Apotheker’s :: Boston
Run by a husband and wife team and started in 2013, Apotheker’s is relatively new to the Boston chocolate scene. They offer chocolate bars, marshmallows, and hot cocoa mixes. All their products are sweetened only by honey and are free of dairy, soy, and refined sugars.
Chocolate Therapy :: Framingham
I first found out about Chocolate Therapy through a seasonal partnership with Taza. The standout items at Chocolate Therapy are definitely the truffles, which are available in a number of flavors and come molded into intricate shapes with gorgeous and colorful designs. My toddler adores the shiny purple one — who cares what’s inside! Chocolate Therapy offers chocolate birthday parties for kids ages 8 and above, as well as adults!
Harbor Sweets :: Salem
Check out Harbor Sweets for New England-themed chocolates — lighthouses, shells, and their signature “Sweet Sloops” sailboats, which are a mixture of toffee, chocolate and pecans.
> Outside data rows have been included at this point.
(* ===== verification/Command.v ===== *)
(** The command around the rewrite ([tools/effectgo/main.go], [series.go], [cache.go]):
    which packages are rewritten, where the result is kept, and what the go command is
    run with.

    The host is the files by path and what was printed. Its operations may fail at any
    turn. The go command, the package loader, [semver] and the JSON encoder are
    parameters, and so is the hash. *)

From S2P Require Import Prelude GoStrings GoSyntax RewriteText RewriteNames RewriteSite RewriteFile.
From Stdlib Require Import Ascii.

(** * The host *)

Record host : Type := MkHost {
  files : gmap string string;
  turn : nat;
  Stdout : list string;
  Stderr : list string
}.

(** A value, an error that is handed up, or a panic. *)
Inductive outcome (A : Type) : Type := Returned (a : A) | Failed (err : error) | Crashed.
Arguments Returned {A} _.
Arguments Failed {A} _.
Arguments Crashed {A}.

Definition io (A : Type) : Type := host -> outcome A * host.

Definition io_ret {A} (a : A) : io A := fun h => (Returned a, h).
Definition io_fail {A} (err : error) : io A := fun h => (Failed err, h).
Definition io_crash {A} : io A := fun h => (Crashed, h).
Definition io_bind {A B} (m : io A) (f : A -> io B) : io B := fun h =>
  match m h with
  | (Returned a, h) => f a h
  | (Failed err, h) => (Failed err, h)
  | (Crashed, h) => (Crashed, h)
  end.

Declare Scope io_scope.
Delimit Scope io_scope with io.
Notation "'do!' x ':=' m 'in' k" := (io_bind m (fun x => k))
  (at level 200, x pattern, m at level 100, k at level 200, right associativity) : io_scope.
Open Scope io_scope.

(** [value, err] with [if err != nil { return err }]. *)
Definition or_return {A} (r : A + error) : io A := match r with inl a => io_ret a | inr err => io_fail err end.

(** * Paths *)

Definition slash : string := "/".

(** [filepath.Join] of a clean path and a name. *)
Definition path_Join (dir name : string) : string := (dir ++ slash ++ name)%string.

(** [filepath.Base]: the last element, without the slashes after it. *)
Definition path_Base (path : string) : string :=
  if String.eqb path EmptyString then "."
  else match filter (fun part => part <> EmptyString) (Split path slash) with
       | [] => slash
       | parts => default slash (last parts)
       end.

Section Host.
  (** Whether the operation of a turn fails, the name a temporary file is given then,
      and what a write that fails has written. *)
  Context (fails : nat -> option error) (temporary : nat -> string) (torn : nat -> string -> string).

Definition not_exist : error := MkError 801 "file does not exist" [].
Definition already_exists : error := MkError 802 "file already exists" [].

(** An operation takes a turn, and does what it does unless it fails. *)
Definition attempt {A} (act : nat -> gmap string string -> (A + error) * gmap string string) : io (A + error) :=
  fun h =>
  let next fs := MkHost fs (S (turn h)) (Stdout h) (Stderr h) in
  match fails (turn h) with
  | Some err => (Returned (inr err), next (files h))
  | None => let '(r, fs) := act (turn h) (files h) in (Returned r, next fs)
  end.

Definition os_ReadFile (path : string) : io (string + error) :=
  attempt (fun _ fs => (match fs !! path with Some text => inl text | None => inr not_exist end, fs)).

Definition os_Stat (path : string) : io (unit + error) :=
  attempt (fun _ fs => (match fs !! path with Some _ => inl tt | None => inr not_exist end, fs)).

(** [os.CreateTemp(dir, "partial-*")]: a file that was not there. *)
Definition temp_path (dir : string) (n : nat) : string := path_Join dir ("partial-" ++ temporary n).

Definition os_CreateTemp (dir : string) : io (string + error) :=
  attempt (fun n fs =>
    let path := temp_path dir n in
    match fs !! path with
    | Some _ => (inr already_exists, fs)
    | None => (inl path, <[path := EmptyString]> fs)
    end).

(** A write that fails may leave a part. *)
Definition os_Write (path content : string) : io (unit + error) := fun h =>
  let next fs := MkHost fs (S (turn h)) (Stdout h) (Stderr h) in
  match fails (turn h) with
  | Some err => (Returned (inr err), next (<[path := torn (turn h) content]> (files h)))
  | None => (Returned (inl tt), next (<[path := content]> (files h)))
  end.

Definition os_Close : io (unit + error) := attempt (fun _ fs => (inl tt, fs)).

Definition os_Remove (path : string) : io (unit + error) :=
  attempt (fun _ fs => (match fs !! path with Some _ => inl tt | None => inr not_exist end, delete path fs)).

Definition os_Rename (from to_ : string) : io (unit + error) :=
  attempt (fun _ fs =>
    match fs !! from with
    | Some content => (inl tt, <[to_ := content]> (delete from fs))
    | None => (inr not_exist, fs)
    end).

Definition print_stderr (line : string) : io unit := fun h =>
  (Returned tt, MkHost (files h) (turn h) (Stdout h) (Stderr h ++ [line])).
Definition print_stdout (line : string) : io unit := fun h =>
  (Returned tt, MkHost (files h) (turn h) (Stdout h ++ [line]) (Stderr h)).

(** * The cache ([cache.go]) *)

  (** The first twelve bytes of the SHA-256 hash, in hexadecimal digits. *)
  Context (digest : string -> string).

Definition zero_byte : string := String (ascii_of_nat 0) EmptyString.

Definition target_of (dir name content : string) : string :=
  path_Join dir (digest (name ++ zero_byte ++ content) ++ "-" ++ path_Base name)%string.

(** What happens to the temporary file, before it is removed whatever that was. *)
Definition fill (temporary_ target content : string) : io string :=
  do! written := os_Write temporary_ content in
  match written with
  | inr err => do! _ := os_Close in io_fail err
  | inl _ =>
      do! closed := os_Close in
      do! _ := or_return closed in
      do! renamed := os_Rename temporary_ target in
      do! _ := or_return renamed in
      io_ret target
  end.

(** [defer os.Remove(path)], whose error nobody reads. *)
Definition removing {A} (path : string) (body : io A) : io A := fun h =>
  let '(r, h) := body h in (r, snd (os_Remove path h)).

Definition store (dir name content : string) : io string :=
  let target := target_of dir name content in
  do! found := os_Stat target in
  match found with
  | inl _ => io_ret target
  | inr _ =>
      do! created := os_CreateTemp dir in
      do! temporary_ := or_return created in
      removing temporary_ (fill temporary_ target content)
  end.

(** * What is rewritten ([main.go]) *)

(** A file of a loaded package: its name, its tree, where its text starts and the paths
    it imports. *)
Record parsed : Type := MkParsed {
  parsed_file : file;
  parsed_base : Pos;
  parsed_Position : Pos -> Z * Z;
  parsed_Imports : list string
}.

(** [packages.Package], as far as the command reads it. *)
Record Package : Type := MkPackage {
  PkgPath : string;
  Imports : gset string;
  GoFiles : list string;
  CompiledGoFiles : list string;
  Syntax : list parsed;
  TypesInfo : Info;
  Types : package
}.

  (** [packages.Load] of the names and imports, and of the types too; the environment;
      [json.Marshal] of the overlay; [os.UserCacheDir]; [os.MkdirAll]. *)
  Context (Load LoadTypes : list string -> list Package + error).
  Context (Getenv : string -> string) (Marshal : gmap string string -> string).
  Context (UserCacheDir : string + error) (MkdirAll : string -> option error).

Definition effectModule : string := "github.com/mbauer83/effect-golang".
Definition effectPath : string := "github.com/mbauer83/effect-golang/effect".

Fixpoint mentionsGen (files : list string) : io bool :=
  match files with
  | [] => io_ret false
  | file :: files =>
      do! text := os_ReadFile file in
      match text with
      | inl text => if Contains text "Gen(" || Contains text "Gen[" then io_ret true else mentionsGen files
      | inr _ => mentionsGen files
      end
  end.

Fixpoint importing (pkgs : list Package) (seen : gset string) : io (list string) :=
  match pkgs with
  | [] => io_ret []
  | pkg :: pkgs =>
      if negb (bool_decide (effectPath ∈ Imports pkg)) || bool_decide (PkgPath pkg ∈ seen)
      then importing pkgs seen
      else
        do! mentions := mentionsGen (GoFiles pkg) in
        if negb mentions then importing pkgs seen
        else
          do! importers := importing pkgs ({[PkgPath pkg]} ∪ seen) in
          io_ret (PkgPath pkg :: importers)
  end.

Definition importersOfGen (patterns : list string) : io (list string) :=
  do! pkgs := or_return (Load patterns) in importing pkgs ∅.

Definition importsEffect (file : parsed) : bool := bool_decide (effectPath ∈ parsed_Imports file).

(** A position prints as the file's name, the line and the column. *)
Definition explained (filename : string) (decline : Decline) : string :=
  ("effectgo: " ++ filename ++ ":" ++ decimal (fst (Decline_Position decline)) ++ ":" ++ decimal (snd (Decline_Position decline))
   ++ ": left as it was: " ++ Reason decline)%string.

Fixpoint explain_each (filename : string) (declines : list Decline) : io unit :=
  match declines with
  | [] => io_ret tt
  | decline :: declines => do! _ := print_stderr (explained filename decline) in explain_each filename declines
  end.

Definition explain (filename : string) (declines : list Decline) : io unit :=
  if String.eqb (Getenv "EFFECTGO_EXPLAIN") EmptyString then io_ret tt else explain_each filename declines.

(** [overlay]'s [replace], and what it counts. *)
Record rewriting : Type := MkRewriting { replace : gmap string string; rewrites : nat; declined : nat }.

(** [rewrite.File]; a computation that panics takes the command with it. *)
Definition rewritten_file (pkg : Package) (file : parsed) (filename text : string) : io Result :=
  match RewriteFile.File (MkSource (parsed_base file) text filename (parsed_Position file))
          (TypesInfo pkg) (parsed_file file) (Types pkg) with
  | Answer result => io_ret result
  | _ => io_crash
  end.
Lemma list_from_halts stmts k jumps out left_ :
  list_weight left_ <= bound -> halts (list_from em list_ stmts k jumps out left_).
Proof.
  revert out. induction left_ as [|stmt rest IH]; intros out Hw; cbn [list_from]; [halt|].
  assert (weight stmt <= bound /\ list_weight rest <= bound) as [Hstmt Hrest].
  { rewrite list_weight_cons in Hw. lia. }
  halts_step; [solve [halt]|]. halts_step; [halt|]. halts_step.
  - halts_step; [by apply statement_halts|halt].
  - halts_step; [halt|]. halts_step; (halts_step; [auto using branch_halts with halts|by apply IH]).
Qed.
End Emission.

Lemma em_list_halts em fuel stmts k jumps :
  list_weight stmts < fuel -> halts (em_list em fuel stmts k jumps).
Proof.
  revert stmts k jumps. induction fuel as [|fuel IH]; intros stmts k jumps Hw; [lia|].
  cbn [em_list]. apply (list_from_halts _ _ fuel); [|lia]. intros. by apply IH.
Qed.

Lemma body_halts em : halts (body em).
Proof.
  unfold body. halts_step. cbv zeta. halts_step; [apply em_list_halts; lia|].
  halts_step; [halt|]. halts_step; [halt|halt].
Qed.

(** * Files *)

Lemma rewriteSite_halts src info replaced call : halts (rewriteSite src info replaced call).
Proof.
  unfold rewriteSite, restored, set_additions, forSite. halts_step.
  - intros tn. pose proof (findSite_halts info call) as H. by destruct (findSite info call).
  - halts_step; [|halt]. halts_step. cbv zeta. halts_step; [halt|].
    do 3 (halts_step; [solve [halt]|]).
    do 3 (halts_step; [solve [halt]|]; halts_step; [|halt]).
    halts_step; [|halt]. intros tn. match goal with |- context [body ?em ?s] => pose proof (body_halts em s) as Hbody end.
    by destruct (body _ _) as [[? ?]| |].
Qed.

Lemma rewrite_calls_halts src info so_far calls : halts (rewrite_calls src info so_far calls).
Proof.
  revert so_far. induction calls as [|call calls IH]; intros so_far; cbn [rewrite_calls]; [halt|].
  halts_step; [|apply IH]. destruct so_far as [[replaced rewrites] declines].
  unfold rewrite_call. halts_step; [apply rewriteSite_halts|halt].
Qed.

(* ===== verification/RuntimeWitnesses.v ===== *)
(** Concrete runs of the interpreter, the combinators and the scope, on a
    context that is cancelled when the world says so. *)

From S2P Require Import Prelude Outcome Traversal OutcomeFacts Cause CauseFacts Interpreter.
From S2P Require Import InterpreterFacts Algebra Effects EffectsFacts Completion Scope.

(** The world: whether the caller has been cancelled, and what has been done. *)
Record demo_world : Type := MkDemo { demo_done : bool; demo_log : list nat }.

(** A context, or its detached version that never ends. *)
Inductive demo_ctx : Type := attached | detached_ctx.

Definition demo_reason : error := MkError 7 "stopped" [].
Definition canceled : error := MkError 8 "context canceled" [].

Definition demo_ends (ctx : demo_ctx) (why : error) (w : demo_world) : option error :=
  match ctx with
  | detached_ctx => None
  | attached => if demo_done w then Some why else None
  end.

#[export] Program Instance demo_context : ContextOps demo_world demo_ctx := {|
  ctx_Err ctx w := demo_ends ctx canceled w;
  ctx_Cause ctx w := demo_ends ctx demo_reason w;
  ctx_WithoutCancel _ := detached_ctx
|}.
Next Obligation. intros [] [[] ?]; done. Qed.
Next Obligation. done. Qed.

#[export] Instance demo_state : StateOps string := {| state_Operation s := s |}.

#[export] Program Instance demo_nat : Erased nat nat := {|
  erase n := Some n; unerase v := default 0 v
|}.
Next Obligation. done. Qed.

#[export] Program Instance demo_unit : Erased nat unit := {|
  erase _ := None; unerase _ := tt
|}.
Next Obligation. by intros []. Qed.

Abbreviation demo_error_value := (fun _ : error => 0).
Definition demo_zero : Panic nat := MkPanic 99 "stack".
Definition demo_panic : Panic nat := MkPanic 13 "handler stack".
Definition demo_live : demo_world := MkDemo false [].
Definition demo_stopped : demo_world := MkDemo true [].
Definition demo_interp : Interpretation nat demo_ctx string :=
  MkInterpretation attached "loading" None.

Abbreviation demo_node := (Node nat demo_world demo_ctx string).
Abbreviation demo_effect := (@Effect nat demo_world demo_ctx string unit nat nat).

(** A leaf that notes that it ran. *)
Definition noting (n : nat) : call nat demo_world nat :=
  fun w => (inl n, MkDemo (demo_done w) (demo_log w ++ [n])).

Lemma done_context_runs_nothing_witness :
  denote demo_error_value canceled
    (Bind (Eval (fun _ => call_bind (noting 1) (fun n => call_ret (ExitSuccess (Some n)))))
       (fun _ => call_ret (Succeed None)) : demo_node) demo_interp demo_stopped
  = (ExitFailure (InterruptCause (Some demo_reason)), demo_stopped)
  /\ is_Some (CancellationReason attached demo_stopped).
Proof.
  exact (done_context_runs_nothing (V := nat) (St := string) demo_error_value canceled
           (Bind (Eval (fun _ => call_bind (noting 1) (fun n => call_ret (ExitSuccess (Some n)))))
              (fun _ => call_ret (Succeed None)) : demo_node)
           demo_interp demo_stopped canceled eq_refl eq_refl).
Defined.

Lemma panics_are_appended_witness :
  exists cause enough,
  leaves cause = [WithOrigin (FailCause (Some 4)) (MkOrigin EmptyString "loading");
                  DieCause (capture demo_panic)]
  /\ forall m, enough <= m ->
     Interpret demo_error_value canceled m demo_interp
       (Recover (Fail (FailCause (Some 4))) (fun _ => call_panic demo_panic) : demo_node) demo_live
     = Some (ExitFailure cause, demo_live).
Proof.
  pose proof (panics_are_appended (V := nat) (St := string) demo_error_value canceled
    (Fail (FailCause (Some 4)) : demo_node) (fun _ => call_panic demo_panic)
    (fun _ _ => call_panic demo_panic) demo_interp demo_live demo_live demo_live
    (ExitFailure (WithOrigin (FailCause (Some 4)) (MkOrigin EmptyString "loading"))) demo_panic 3
    eq_refl eq_refl) as [Hr _].
  exact (Hr eq_refl).
Defined.

(** A program that notes that it ran, and fails. *)
Definition failing : demo_effect :=
  FlatMap demo_zero
    (From (fun _ _ => call_bind (noting 1) (fun n => call_ret (ExitSuccess (erase n)))))
    (fun n => call_ret (FailWith "main.go:3" n)).

Definition failed_with (n : nat) : Exit nat :=
  ExitFailure (WithOrigin (FailCause (Some n)) (MkOrigin "main.go:3" "loading")).

Definition ran : demo_world := MkDemo false [1].

Lemma failing_runs :
  runs demo_error_value canceled demo_zero failing demo_interp demo_live = (failed_with 1, ran).
Proof. vm_compute. reflexivity. Qed.

Lemma CatchAll_cases_witness :
  runs demo_error_value canceled demo_zero
    (CatchAll demo_zero failing (fun e => call_ret (SucceedWith (e + 1)))) demo_interp demo_live
  = (ExitSuccess (Some 2), ran).
Proof.
  exact (proj1 (proj2 (CatchAll_cases demo_error_value canceled demo_zero failing
    (fun e => call_ret (SucceedWith (e + 1))) demo_interp demo_live ran (failed_with 1)
    failing_runs)) 1 eq_refl eq_refl).
Defined.

(** A finalizer that notes the outcome it saw, and fails. *)
Definition finalizing (x : Exit nat)
    : call nat demo_world (@Effect nat demo_world demo_ctx string unit nat unit) :=
  call_ret
    (FlatMap demo_zero
       (From (R := unit) (E := nat) (A := nat)
          (fun _ _ => call_bind (noting (if IsSuccess x then 10 else 20))
             (fun n => call_ret (ExitSuccess (erase n)))))
       (fun n => call_ret (FailWith "cleanup.go:9" n))).

Lemma OnExit_always_finalizes_witness :
  runs demo_error_value canceled demo_zero
    (OnExitEffect demo_error_value canceled demo_zero failing finalizing) demo_interp demo_live
  = (ExitFailure (Then (ExitCause (failed_with 1))
       (WithOrigin (FailCause (Some 20)) (MkOrigin "cleanup.go:9" "loading"))),
     MkDemo false [1; 20]).
Proof.
  exact (proj1 (proj2 (OnExit_always_finalizes demo_error_value canceled demo_zero failing
    finalizing demo_interp demo_live ran (MkDemo false [1; 20]) (failed_with 1)
    (ExitFailure (WithOrigin (FailCause (Some 20)) (MkOrigin "cleanup.go:9" "loading")))
    eq_refl failing_runs eq_refl))).
Defined.

Lemma OrDie_no_typed_failure_witness :
  exists y, runs demo_error_value canceled demo_zero
              (OrDie demo_zero (E0 := nat) failing) demo_interp demo_live = (y, ran)
            /\ IsSuccess y = false
            /\ Forall (fun leaf => Kind leaf <> CauseFailure) (leaves (ExitCause y)).
Proof.
  destruct (OrDie_no_typed_failure demo_error_value canceled demo_zero (E0 := nat) failing
    demo_interp demo_live ran (failed_with 1) failing_runs) as (y & Hy & _ & Hf).
  exists y. destruct (Hf eq_refl) as (? & _ & ?). done.
Defined.

(** * Scopes *)

(** A finalizer that notes its name, one that fails, and one that panics. *)
Definition closing_down (n : nat) : Finalizer nat demo_world demo_ctx :=
  fun _ _ => call_bind (noting n) (fun _ => call_ret zeroCause).
Definition failing_down (n : nat) : Finalizer nat demo_world demo_ctx :=
  fun _ _ => call_bind (noting n) (fun _ => call_ret (FailCause (Some n))).
Definition panicking_down : Finalizer nat demo_world demo_ctx := fun _ _ => call_panic demo_panic.

Definition two_resources : Scope nat (Finalizer nat demo_world demo_ctx) :=
  MkScope scopeOpen (zero (Exit nat)) None 0 [closing_down 1; failing_down 2].

Lemma Close_complete_witness :
  exists s', Close attached (ExitSuccess None) demo_reason two_resources demo_stopped
             = Some (FailCause (Some 2), s', MkDemo true [2; 1])
             /\ status s' = scopeClosed
             /\ Close attached (ExitSuccess None) demo_reason s' (MkDemo true [2; 1])
                = Some (zeroCause, s', MkDemo true [2; 1]).
Proof.
  destruct (Close_complete attached (ExitSuccess None) demo_reason two_resources demo_stopped
    eq_refl eq_refl) as (cause & s' & cs & w' & Hrun & Hclose & _ & Hs & _ & Hagain).
  vm_compute in Hclose. injection Hclose as <- <- <-. eexists. split_and!; [reflexivity..|].
  exact Hagain.
Defined.

Definition closed_scope : Scope nat (Finalizer nat demo_world demo_ctx) :=
  MkScope scopeClosed (ExitSuccess None) (Some demo_reason) 0 [].

Lemma late_registration_releases_witness :
  AddFinalizer attached (failing_down 3) closed_scope demo_stopped
  = (false, FailCause (Some 3), closed_scope, MkDemo true [3])
  /\ AddFinalizer attached panicking_down closed_scope demo_stopped
  = (false, DieCause (capture demo_panic), closed_scope, demo_stopped).
Proof.
  split.
  - exact (proj1 (late_registration_releases attached (failing_down 3) closed_scope demo_stopped
      ltac:(discriminate))).
  - exact (proj1 (proj2 (proj2 (late_registration_releases attached panicking_down closed_scope
      demo_stopped ltac:(discriminate)))) demo_panic demo_stopped eq_refl).
Defined.

(** Two finalizers registered, a close, and the first release. *)
Definition one_released : list (action demo_world demo_ctx (Finalizer nat demo_world demo_ctx)) :=
  [accepts (closing_down 1); accepts (failing_down 2); nothing; nothing; nothing;
   releases (failing_down 2)].

Lemma scope_releases_once_in_reverse_witness :
  exists sys, scope_steps attached (ExitSuccess None) demo_reason (opened demo_live)
    one_released sys
  /\ (exists later, [failing_down 2; closing_down 1] = [failing_down 2] ++ later)
  /\ demo_log (world sys) = [2]
  /\ (exists sys', scope_step attached (ExitSuccess None) demo_reason sys
         (releases (closing_down 1)) sys' /\ children (scope sys) = 0).
Proof.
  assert (exists sys, scope_steps attached (ExitSuccess None) demo_reason (opened demo_live)
    one_released sys /\
    exists sys', scope_step attached (ExitSuccess None) demo_reason sys
         (releases (closing_down 1)) sys') as (sys & Hsteps & sys' & Hstep).
  { eexists. split.
    - change one_released
        with (((((([] ++ [accepts (closing_down 1)]) ++ [accepts (failing_down 2)])
               ++ [nothing]) ++ [nothing]) ++ [nothing]) ++ [releases (failing_down 2)]
              : list (action demo_world demo_ctx (Finalizer nat demo_world demo_ctx))).
      repeat eapply scope_next; [apply scope_here | ..].
      + by apply (step_add _ _ _ _ attached (closing_down 1) true zeroCause).
      + by apply (step_add _ _ _ _ attached (failing_down 2) true zeroCause).
      + by eapply step_begin.
      + apply (step_close _ _ _ _ (cancelling [closing_down 1; failing_down 2])); reflexivity.
      + apply (step_close _ _ _ _ (waiting [closing_down 1; failing_down 2])); reflexivity.
      + apply (step_close _ _ _ _ (releasing [closing_down 1; failing_down 2] zeroCause));
          reflexivity.
    - eexists. apply (step_close _ _ _ _ (releasing [closing_down 1] (FailCause (Some 2))));
        reflexivity. }
  destruct (scope_releases_once_in_reverse attached (ExitSuccess None) demo_reason demo_live
    _ sys Hsteps) as (Hrev & Hworld & _ & Hrel).
  exists sys. split_and!; [exact Hsteps|exact Hrev|by rewrite Hworld|].
  exists sys'. split; [exact Hstep|]. exact (proj1 (Hrel _ _ Hstep)).
Defined.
Phillips Candy House :: Dorchester
The second-oldest chocolate shop on this list, Phillips was established in 1925. Their chocolate turtles are one of their signature items and were chosen as one of Oprah’s favorite things!
Hilliards :: Easton, Norwell, and Mansfield
Established in 1924, Hilliard’s just barely beats Phillips for oldest candy store in our roundup. The amazing confections offered at Hilliard’s are too numerous to mention, but check out their caramel apples, fudges, and seasonal ice creams!
Trappistine Candy :: Wrentham
Made by the nuns at Mount Saint Mary’s Abbey, the proceeds from the toffee, fudge, and chocolates produced at Trappistine go toward supporting the sisters.
Hebert Candies :: Shrewsbury
Hebert Candies is located in the Hebert’s Candy Mansion, which hosts children’s birthday parties (including a trip through the sundae bar!) and candy camp for kids ages 5 and older. Frederick Hebert opened his chocolate shop in 1946 and is credited for introducing white chocolate to the U.S. in 1956. Thank you, Mr. Hebert!
Winfrey’s :: Beverly, Rowley, Stoneham, Wenham
Winfrey’s began when two parents decided to quit their jobs to care for their newborn twin sons, and they began to sell fudge as a way to earn the income to care for their family. Since then, they’ve added a daughter and grown the business to include four retail stores. That’s a lot of babies for these parents!
So much great chocolate, and so many ways to eat your way through the sweet state of Massachusetts!